**Your assignment**:
Write out exactly the lines below that run from the one containing "destruct (ho_segments _" through the one containing "through the functions;", both included, with no other lines.
*** Input data ***
(** An item whose key is there: the MIME type is added if there was none, and a C
    string that turns out to be UTF-8 is marked so. *)
Definition upgrade (pos i : MetaItem) : MetaItem :=
  mk_item (plugin_name pos)
    (match mime_type pos with Some m => Some m | None => mime_type i end)
    (item_data pos) (item_type pos)
    (if (EXTRACTOR_METAFORMAT_C_STRING =? item_format pos)
        && (EXTRACTOR_METAFORMAT_UTF8 =? item_format i)
     then EXTRACTOR_METAFORMAT_UTF8 else item_format pos).

Lemma upgrade_ok pos i : item_ok pos -> args_ok i -> item_ok (upgrade pos i).
Proof.
  intros [Ht Hf Hx Hp Hm Hs Hn] Ha.
  assert (Htext : is_text (item_format (upgrade pos i)) = is_text (item_format pos)).
  { cbn. destruct (Z.eqb_spec EXTRACTOR_METAFORMAT_C_STRING (item_format pos)) as [<-|]; [ | done ].
    destruct (_ =? item_format i); [ | done ]. unfold is_text. by rewrite !Z.eqb_refl, orb_true_r. }
  constructor; cbn [upgrade plugin_name mime_type item_data item_type]; try done.
  - destruct Hf as [Hf|Hf]; [ left; congruence | right ]. cbn. rewrite Hf.
    destruct formats_differ as (_ & Hd & _).
    by rewrite (proj2 (Z.eqb_neq EXTRACTOR_METAFORMAT_C_STRING _)) by done.
  - by rewrite Htext.
  - destruct (mime_type pos); [ done | apply Ha ].
  - destruct (ao_sizes _ Ha) as (_ & _ & Hm'). destruct (mime_type pos); [ done | ].
    unfold data_size in *. cbn. tauto.
Qed.

Lemma insert_found md i n pos :
  args_ok i -> insert_scan (item_type i) (item_data i) (md_items md) = (n, Some pos) ->
  md_items md !! n = Some pos ->
  exists md', insert_item md i = Ret (GNUNET_SYSERR, md')
    /\ md_items md' = <[n := upgrade pos i]> (md_items md) /\ item_count md' = item_count md
    /\ (md' = md \/ sbuf md' = None).
Proof.
  intros Ha Hsc Hl. unfold insert_item, GNUNET_CONTAINER_meta_data_insert. rewrite Hsc.
  destruct (ao_sizes _ Ha) as (_ & _ & Hm). destruct pos as [p m d t f]. unfold upgrade.
  cbn [plugin_name mime_type item_data item_type item_format].
  assert (Hid : forall x, x = mk_item p m d t f -> md_items md = <[n := x]> (md_items md)).
  { intros x ->. by rewrite list_insert_id. }
  destruct m as [m|]; [ | destruct (mime_type i) as [m|] eqn:Em ];
    cbn [mbind outcome_bind plugin_name mime_type item_data item_type item_format].
  - destruct (andb _ _); eexists; (split; [ reflexivity | ]); cbn; auto.
  - cbn [string_len] in Hm. unfold GNUNET_strdup. rewrite malloc_ok by done.
    cbn [mbind outcome_bind plugin_name mime_type item_data item_type item_format].
    destruct (andb _ _); eexists; (split; [ reflexivity | ]); cbn; rewrite ?list_insert_insert_eq; auto.
  - destruct (andb _ _); eexists; (split; [ reflexivity | ]); cbn; auto.
Qed.

Lemma sorted_same_sizes l l' :
  data_size <$> l = data_size <$> l' -> StronglySorted larger l -> StronglySorted larger l'.
Proof.
  intros He Hs. revert l' He. induction Hs as [|i l Hs IH Hi]; intros [|i' l'] He; try done;
    [ constructor | ].
  injection He as Hi' Hl. change (data_size <$> l = data_size <$> l') in Hl.
  constructor; [ by apply IH | ].
  rewrite Forall_forall in Hi |- *. intros j Hj.
  assert (Hin : data_size j ∈ data_size <$> l) by (rewrite Hl; apply list_elem_of_fmap; eauto).
  apply list_elem_of_fmap in Hin as (j' & Hj' & Hin). specialize (Hi _ Hin). unfold larger in *. lia.
Qed.

Lemma replaced_ok md md' n pos pos' :
  md_ok md -> md_items md !! n = Some pos -> key pos' = key pos -> item_ok pos' ->
  md_items md' = <[n := pos']> (md_items md) -> item_count md' = item_count md ->
  (md' = md \/ sbuf md' = None) -> md_ok md'.
Proof.
  intros Hmd Hn Hkey Hok He Hc Hs.
  assert (Hkeys : key <$> md_items md' = key <$> md_items md).
  { rewrite He, list_fmap_insert, Hkey. apply list_insert_id. by rewrite list_lookup_fmap, Hn. }
  constructor.
  - apply (sorted_same_sizes (md_items md)); [ | apply Hmd ]. unfold data_size.
    change (fun mi => Z.of_nat (length (item_data mi))) with ((fun k : Z * list Z => Z.of_nat (length k.2)) ∘ key).
    by rewrite !list_fmap_compose, Hkeys.
  - rewrite Hkeys. apply Hmd.
  - rewrite He. apply Forall_insert; [ apply Hmd | done ].
  - rewrite Hc, He, length_insert. apply Hmd.
  - destruct Hs as [->|Hs]; [ apply Hmd | ]. unfold sbuf_ok. by rewrite Hs.
Qed.

Lemma view_replaced md md' n pos pos' :
  NoDup (key <$> md_items md) -> md_items md !! n = Some pos -> key pos' = key pos ->
  md_items md' = <[n := pos']> (md_items md) ->
  view md' = <[key pos := attributes pos']> (view md).
Proof.
  intros Hk Hn Hkey He. pose proof (lookup_lt_Some _ _ _ Hn) as Hlt.
  pose proof (take_drop_middle _ _ _ Hn) as Hsplit. set (rest := take n (md_items md) ++ drop (S n) (md_items md)).
  assert (Hp : md_items md ≡ₚ pos :: rest).
  { rewrite <- Hsplit at 1. unfold rest. by rewrite Permutation_middle. }
  assert (Hp' : md_items md' ≡ₚ pos' :: rest).
  { rewrite He, insert_take_drop by done. unfold rest. by rewrite Permutation_middle. }
  assert (Hk' : NoDup (key <$> md_items md')).
  { rewrite Hp', fmap_cons, Hkey, <- fmap_cons, <- Hp. done. }
  rewrite (view_cons (mk_md rest None 0) md' pos') by done.
  rewrite (view_cons (mk_md rest None 0) md pos) by done.
  by rewrite Hkey, insert_insert_eq.
Qed.
(** ** Searching *)

Lemma same_payload_run w a x it buf :
  elems w !! a = Some x -> holds_item (buffers w) a x it ->
  same_payload x buf (Z.of_nat (length buf)) w = Ret (bool_decide (buf = it.2), w).
Proof.
  intros Hx Hi. pose proof (holds_item_bytes _ _ _ _ Hx Hi) as Hb. destruct Hi as (_ & Hl & _).
  unfold same_payload. rewrite Hl.
  destruct (Z.eqb_spec (Z.of_nat (length it.2)) (Z.of_nat (length buf))) as [Heq|Hne].
  - assert (Hread : forall b : list Z, length b = length buf -> mem_read b 0 (Z.to_nat (Z.of_nat (length buf))) = Ret b).
    { intros b Hlen. rewrite Nat2Z.id. unfold mem_read. rewrite (proj2 (Nat.leb_le _ _)) by lia.
      by rewrite <- Hlen, drop_0, firstn_all. }
    rewrite (run_bind _ _ _ _ _ (run_lift _ w _ (Hread buf eq_refl))).
    assert (Hrb : read_bytes (e_elem x) (Z.of_nat (length buf)) w = Ret (it.2, w)).
    { unfold read_bytes. rewrite (run_bind _ _ _ _ _ (bytes_at_run _ _ _ Hb)). apply run_lift, Hread. lia. }
    by rewrite (run_bind _ _ _ _ _ Hrb).
  - rewrite bool_decide_eq_false_2; [ done | ]. intros ->. lia.
Qed.

Lemma same_by_run compare w a x it buf :
  elems w !! a = Some x -> holds_item (buffers w) a x it ->
  same_by compare x buf (Z.of_nat (length buf)) w
  = Ret ((length it.2 =? length buf)%nat && (compare buf (Z.of_nat (length buf)) it.2 (Z.of_nat (length it.2)) =? 0), w).
Proof.
  intros Hx Hi. pose proof (holds_item_bytes _ _ _ _ Hx Hi) as Hb. destruct Hi as (_ & Hl & _).
  unfold same_by. rewrite Hl.
  destruct (Z.eqb_spec (Z.of_nat (length it.2)) (Z.of_nat (length buf))) as [Heq|Hne].
  - rewrite (run_bind _ _ _ _ _ (bytes_at_run _ _ _ Hb)). by rewrite (proj2 (Nat.eqb_eq _ _)) by lia.
  - by rewrite (proj2 (Nat.eqb_neq _ _)) by lia.
Qed.

Lemma contains_loop_run w buf xs : forall fuel p,
  segment w p xs None -> (length xs <= fuel)%nat ->
  slist_contains_loop fuel p buf (Z.of_nat (length buf)) w
  = Ret (if decide (buf ∈ xs.*2.*2) then GNUNET_YES else GNUNET_NO, w).
Proof.
  induction xs as [|[a it] xs IH]; intros fuel p Hs Hf.
  { rewrite Hs. destruct fuel; done. }
  destruct Hs as (-> & x & Hx & Hit & Hs). destruct fuel as [|fuel]; [ cbn in Hf; lia | ].
  cbn [slist_contains_loop]. rewrite (run_bind _ _ _ _ _ (elem_at_run _ _ _ Hx)).
  rewrite (run_bind _ _ _ _ _ (same_payload_run _ _ _ _ _ Hx Hit)). cbn [fmap list_fmap snd].
  case_bool_decide as Heq.
  - rewrite decide_True; [ done | ]. rewrite Heq. left.
  - rewrite (IH fuel) by (done || (cbn [length] in Hf; lia)). unfold mret, action_ret.
    destruct (decide (buf ∈ xs.*2.*2)) as [Hin|Hin].
    + rewrite decide_True; [ done | by right ].
    + rewrite decide_False; [ done | ]. by intros [|]%elem_of_cons.
Qed.

(** The first element that the comparator accepts *)
Definition first_match (compare : list Z -> Z -> list Z -> Z -> Z) (buf : list Z) (its : list entry_item)
  : option entry_item :=
  head (filter (fun it : entry_item => length it.2 = length buf
    /\ compare buf (Z.of_nat (length buf)) it.2 (Z.of_nat (length it.2)) = 0) its).

Lemma contains2_loop_run compare w buf xs : forall fuel p,
  segment w p xs None -> (length xs <= fuel)%nat ->
  exists r, slist_contains2_loop fuel p buf (Z.of_nat (length buf)) compare w = Ret (r, w)
    /\ match first_match compare buf xs.*2 with
       | None => r = None
       | Some it => exists q, r = Some q /\ bytes_of w q = Some it.2
       end.
Proof.
  induction xs as [|[a it] xs IH]; intros fuel p Hs Hf.
  { rewrite Hs. exists None. by destruct fuel. }
  destruct Hs as (-> & x & Hx & Hit & Hs). destruct fuel as [|fuel]; [ cbn in Hf; lia | ].
  cbn [slist_contains2_loop]. rewrite (run_bind _ _ _ _ _ (elem_at_run _ _ _ Hx)).
  rewrite (run_bind _ _ _ _ _ (same_by_run compare _ _ _ _ buf Hx Hit)). unfold first_match.
  cbn [fmap list_fmap snd]. destruct (andb _ _) eqn:E.
  - apply andb_true_iff in E as [E1%Nat.eqb_eq E2%Z.eqb_eq]. rewrite filter_cons_True by done. cbn [head].
    exists (Some (e_elem x)). split; [ done | ]. exists (e_elem x). split; [ done | ]. by apply (holds_item_bytes _ a).
  - apply andb_false_iff in E. rewrite filter_cons_False.
    + apply IH; [ done | cbn [length] in Hf; lia ].
    + intros [H1 H2]. destruct E as [E%Nat.eqb_neq|E%Z.eqb_neq]; done.
Qed.

(** ** Lists as sequences *)

Definition contents (M : gmap Z (list (Z * entry_item))) : gmap Z (list entry_item) := (fun xs => xs.*2) <$> M.

Definition lists_are (w : store) (A : gmap Z (list entry_item)) : Prop :=
  exists M, heap_ok w M /\ A = contents M.

(** Also, [i] is an iterator of [l] in front of its [n]th element. *)
Definition lists_at (w : store) (A : gmap Z (list entry_item)) (i : GNUNET_CONTAINER_SList_Iterator)
  (l : Z) (n : nat) : Prop :=
  exists M before after, heap_ok w M /\ A = contents M /\ M !! l = Some (before ++ after)
    /\ between i l before after /\ n = length before.

Lemma contents_lookup M l its : contents M !! l = Some its -> exists xs, M !! l = Some xs /\ its = xs.*2.
Proof. unfold contents. rewrite lookup_fmap. intros (xs & -> & Hl)%fmap_Some. by exists xs. Qed.

Lemma contents_insert M l xs : contents (<[l := xs]> M) = <[l := xs.*2]> (contents M).
Proof. apply fmap_insert. Qed.

Lemma lists_are_update w M l xs its A :
  heap_ok w (<[l := xs]> M) -> A = contents M -> its = xs.*2 -> lists_are w (<[l := its]> A).
Proof. intros Hw -> ->. exists (<[l := xs]> M). split; [ done | ]. by rewrite contents_insert. Qed.

Lemma segment_slists w f p xs q : segment w p xs q -> segment (set_slists f w) p xs q.
Proof. by apply segment_frame. Qed.

Lemma slist_create_ok w M :
  heap_ok w M ->
  exists l w', GNUNET_CONTAINER_slist_create w = Ret (l, w') /\ M !! l = None /\ heap_ok w' (<[l := []]> M).
Proof.
  intros Hw. set (l := fresh (dom (slists w))).
  exists l, (set_slists <[l := mk_slist None None 0]> w).
  assert (Hl : M !! l = None).
  { assert (Hn : slists w !! l = None) by apply not_elem_of_dom, is_fresh.
    rewrite (ho_lists _ _ Hw), lookup_fmap in Hn. by destruct (M !! l). }
  split_and!; [ | done | ].
  { unfold GNUNET_CONTAINER_slist_create.
    rewrite (run_bind _ _ _ _ _ (run_lift _ w _ (malloc_ok sizeof_SList ltac:(done)))). done. }
  constructor; cbn [set_slists elems slists buffers].
  - by rewrite (ho_lists _ _ Hw), fmap_insert.
  - intros l2 ys Hys. apply lookup_insert_Some in Hys as [[<- <-]|[Hne Hys]]; [ by split; [ | constructor ] | ].
    destruct (ho_segments _ _ Hw l2 ys Hys) as [Hs Hn]. split; [ by apply segment_slists | done ].
  - intros l1 l2 xs ys a [[<- <-]|[N1 H1]]%lookup_insert_Some [[<- <-]|[N2 H2]]%lookup_insert_Some Hx Hy;
      try (by apply elem_of_nil in Hx); try (by apply elem_of_nil in Hy). by eapply (ho_disjoint _ _ Hw).
  - intros a x Hx. destruct (ho_owned _ _ Hw _ _ Hx) as (l2 & xs & Hl2 & Ha). exists l2, xs.
    rewrite lookup_insert_ne; [ done | ]. intros <-. congruence.
  - exact (ho_dynamic _ _ Hw).
Qed.
(* ===== verification/CoreTypemap.v ===== *)
(** * The type map of the core service: [src/core/gnunet-service-core_typemap.c]

    The core service tells its neighbours which types of messages its clients handle.  A
    type map is a bitmap of 65536 types in 32-bit words; the own map has a counter for
    every type, since several clients can handle the same one.  The state is threaded
    through the functions; messages to all neighbours ([GSC_SESSIONS_broadcast]) are
    recorded in it.  zlib is the class [Zlib] of [MetaData]. *)

From Stdlib Require Import ZArith Lia.
From stdpp Require Import base list numbers.
From S2P Require Import Prelude Endian Hash Messages MetaData.
Local Open Scope Z_scope.

(** ** Data *)

(** [(UINT16_MAX + 1) / 32] words *)
Definition TYPE_MAP_WORDS : nat := 2048.

Record GSC_TypeMap := mk_tmap { bits : list Z }.
Definition sizeof_TypeMap : Z := 8192.

Record typemap := mk_typemap {
  my_type_map : GSC_TypeMap;
  map_counters : list Z;
  (** the messages that were sent to all neighbours *)
  broadcasts : list (list Z)
}.

Definition set_my_type_map (m : GSC_TypeMap) (st : typemap) : typemap :=
  mk_typemap m (map_counters st) (broadcasts st).
Definition set_counter (t : nat) (c : Z) (st : typemap) : typemap :=
  mk_typemap (my_type_map st) (<[t := c]> (map_counters st)) (broadcasts st).
Definition record_broadcast (msg : list Z) (st : typemap) : typemap :=
  mk_typemap (my_type_map st) (map_counters st) (broadcasts st ++ [msg]).

Definition GNUNET_MESSAGE_TYPE_CORE_COMPRESSED_TYPE_MAP : Z := 86.
Definition GNUNET_MESSAGE_TYPE_CORE_BINARY_TYPE_MAP : Z := 87.

(** The struct as bytes, and bytes as the struct *)
Definition tmap_bytes (m : GSC_TypeMap) : list Z := flat_map (host_bytes 4) (bits m).
Definition tmap_of_bytes (l : list Z) : GSC_TypeMap := mk_tmap (hash_words TYPE_MAP_WORDS l).

(** [1 << (type % 32)], an [int]; [1 << 31] is its sign bit. *)
Definition type_bit (type : Z) : Z := s32 (Z.shiftl 1 (type mod 32)).

(** [bits[type / 32]] *)
Definition bits_at (m : GSC_TypeMap) (type : Z) : outcome Z := of_option (bits m !! Z.to_nat (type / 32)).

(** [bits[type / 32] |= (1 << (type % 32))] *)
Definition set_type (m : GSC_TypeMap) (type : Z) : outcome GSC_TypeMap :=
  w ← bits_at m type;
  Ret (mk_tmap (<[Z.to_nat (type / 32) := Z.lor w (u32 (type_bit type))]> (bits m))).

(** [bits[type / 32] &= ~(1 << (type % 32))] *)
Definition clear_type (m : GSC_TypeMap) (type : Z) : outcome GSC_TypeMap :=
  w ← bits_at m type;
  Ret (mk_tmap (<[Z.to_nat (type / 32) := Z.land w (u32 (Z.lnot (type_bit type)))]> (bits m))).

(** ** Maps of other peers *)

Fixpoint test_match_loop (tmap : GSC_TypeMap) (types : list Z) : outcome Z :=
  match types with
  | [] => Ret GNUNET_NO
  | t :: types =>
      w ← bits_at tmap t;
      if negb (0 =? Z.land w (u32 (type_bit t))) then Ret GNUNET_YES else test_match_loop tmap types
  end.

Definition GSC_TYPEMAP_test_match (tmap : option GSC_TypeMap) (types : list Z) : outcome Z :=
  match tmap with
  | None => Ret GNUNET_NO
  | Some tmap =>
      match types with
      | [] => Ret GNUNET_YES
      | _ => test_match_loop tmap types
      end
  end.

Definition GSC_TYPEMAP_create : outcome GSC_TypeMap :=
  b ← GNUNET_malloc sizeof_TypeMap; Ret (tmap_of_bytes b).

Fixpoint extend_loop (ret : GSC_TypeMap) (types : list Z) : outcome GSC_TypeMap :=
  match types with
  | [] => Ret ret
  | t :: types => ret ← set_type ret t; extend_loop ret types
  end.

(** The result is a fresh copy. *)
Definition GSC_TYPEMAP_extend (tmap : option GSC_TypeMap) (types : list Z) : outcome GSC_TypeMap :=
  b ← GNUNET_malloc sizeof_TypeMap;
  extend_loop (match tmap with Some m => m | None => tmap_of_bytes b end) types.

Section Messages.
Context `{Zlib}.

(** ** Messages *)

(** The message: the first [size] bytes of the buffer that is returned.  [compressBound]
    is a function of zlib and not a macro. *)
Definition GSC_TYPEMAP_compute_type_map_message (my_type_map : GSC_TypeMap) : outcome (list Z) :=
  let dlen := sizeof_TypeMap + sizeof_TypeMap / 100 + 20 in
  _ ← GNUNET_malloc (dlen + Z.of_nat (wire_size GNUNET_MessageHeader));
  let data := tmap_bytes my_type_map in
  let '(type, tmp) :=
    match compress2 data dlen with
    | Some tmp =>
        if sizeof_TypeMap <=? Z.of_nat (length tmp)
        then (GNUNET_MESSAGE_TYPE_CORE_BINARY_TYPE_MAP, data)
        else (GNUNET_MESSAGE_TYPE_CORE_COMPRESSED_TYPE_MAP, tmp)
    | None => (GNUNET_MESSAGE_TYPE_CORE_BINARY_TYPE_MAP, data)
    end in
  Ret (wire_encode (mk_header (u16 (u16 (Z.of_nat (length tmp)) + Z.of_nat (wire_size GNUNET_MessageHeader))) type)
       ++ tmp).

(** [buf] is the memory from the message on, at least its [size] bytes. *)
Definition GSC_TYPEMAP_get_from_message (buf : list Z) : outcome (option GSC_TypeMap) :=
  hdr ← mem_read buf 0 (wire_size GNUNET_MessageHeader);
  let msg : GNUNET_MessageHeader := wire_decode hdr in
  let size := mh_size msg in
  if mh_type msg =? GNUNET_MESSAGE_TYPE_CORE_BINARY_TYPE_MAP then
    if negb (size =? sizeof_TypeMap) then Ret None
    else
      _ ← GNUNET_malloc sizeof_TypeMap;
      data ← mem_read buf (wire_size GNUNET_MessageHeader) (Z.to_nat sizeof_TypeMap);
      Ret (Some (tmap_of_bytes data))
  else if mh_type msg =? GNUNET_MESSAGE_TYPE_CORE_COMPRESSED_TYPE_MAP then
    _ ← GNUNET_malloc sizeof_TypeMap;
    input ← mem_read buf (wire_size GNUNET_MessageHeader) (Z.to_nat size);
    Ret match uncompress input sizeof_TypeMap with
        | Some data =>
            if negb (Z.of_nat (length data) =? sizeof_TypeMap) then None else Some (tmap_of_bytes data)
        | None => None
        end
  else Ret None.

(** ** The own map *)

Definition broadcast_my_type_map : action typemap unit :=
  st ← get_state;
  hdr ← lift (GSC_TYPEMAP_compute_type_map_message (my_type_map st));
  modify (record_broadcast hdr).

Fixpoint add_types (types : list Z) (changed : Z) : action typemap Z :=
  match types with
  | [] => mret changed
  | t :: types =>
      st ← get_state;
      c ← lift (of_option (map_counters st !! Z.to_nat t));
      _ ← modify (set_counter (Z.to_nat t) (u8 (c + 1)));
      if 0 =? c then
        m ← lift (set_type (my_type_map st) t);
        _ ← modify (set_my_type_map m);
        add_types types GNUNET_YES
      else add_types types changed
  end.

Definition GSC_TYPEMAP_add (types : list Z) : action typemap unit :=
  changed ← add_types types GNUNET_NO;
  if GNUNET_YES =? changed then broadcast_my_type_map else mret tt.

Fixpoint remove_types (types : list Z) (changed : Z) : action typemap Z :=
  match types with
  | [] => mret changed
  | t :: types =>
      st ← get_state;
      c ← lift (of_option (map_counters st !! Z.to_nat t));
      _ ← modify (set_counter (Z.to_nat t) (u8 (c - 1)));
      if 0 =? u8 (c - 1) then
        m ← lift (clear_type (my_type_map st) t);
        _ ← modify (set_my_type_map m);
        remove_types types GNUNET_YES
      else remove_types types changed
  end.

Definition GSC_TYPEMAP_remove (types : list Z) : action typemap unit :=
  changed ← remove_types types GNUNET_NO;
  if GNUNET_YES =? changed then broadcast_my_type_map else mret tt.

End Messages.

(** The static variables at the start *)
Definition initial_typemap : typemap :=
  mk_typemap (mk_tmap (replicate TYPE_MAP_WORDS 0)) (replicate (Z.to_nat 65536) 0) [].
***
**Result for this exercise**:
    destruct (ho_segments _ _ Hw l2 ys Hys) as [Hs Hn]. split; [ by apply segment_slists | done ].
  - intros l1 l2 xs ys a [[<- <-]|[N1 H1]]%lookup_insert_Some [[<- <-]|[N2 H2]]%lookup_insert_Some Hx Hy;
      try (by apply elem_of_nil in Hx); try (by apply elem_of_nil in Hy). by eapply (ho_disjoint _ _ Hw).
  - intros a x Hx. destruct (ho_owned _ _ Hw _ _ Hx) as (l2 & xs & Hl2 & Ha). exists l2, xs.
    rewrite lookup_insert_ne; [ done | ]. intros <-. congruence.
  - exact (ho_dynamic _ _ Hw).
Qed.
(* ===== verification/CoreTypemap.v ===== *)
(** * The type map of the core service: [src/core/gnunet-service-core_typemap.c]

    The core service tells its neighbours which types of messages its clients handle.  A
    type map is a bitmap of 65536 types in 32-bit words; the own map has a counter for
    every type, since several clients can handle the same one.  The state is threaded
    through the functions; messages to all neighbours ([GSC_SESSIONS_broadcast]) are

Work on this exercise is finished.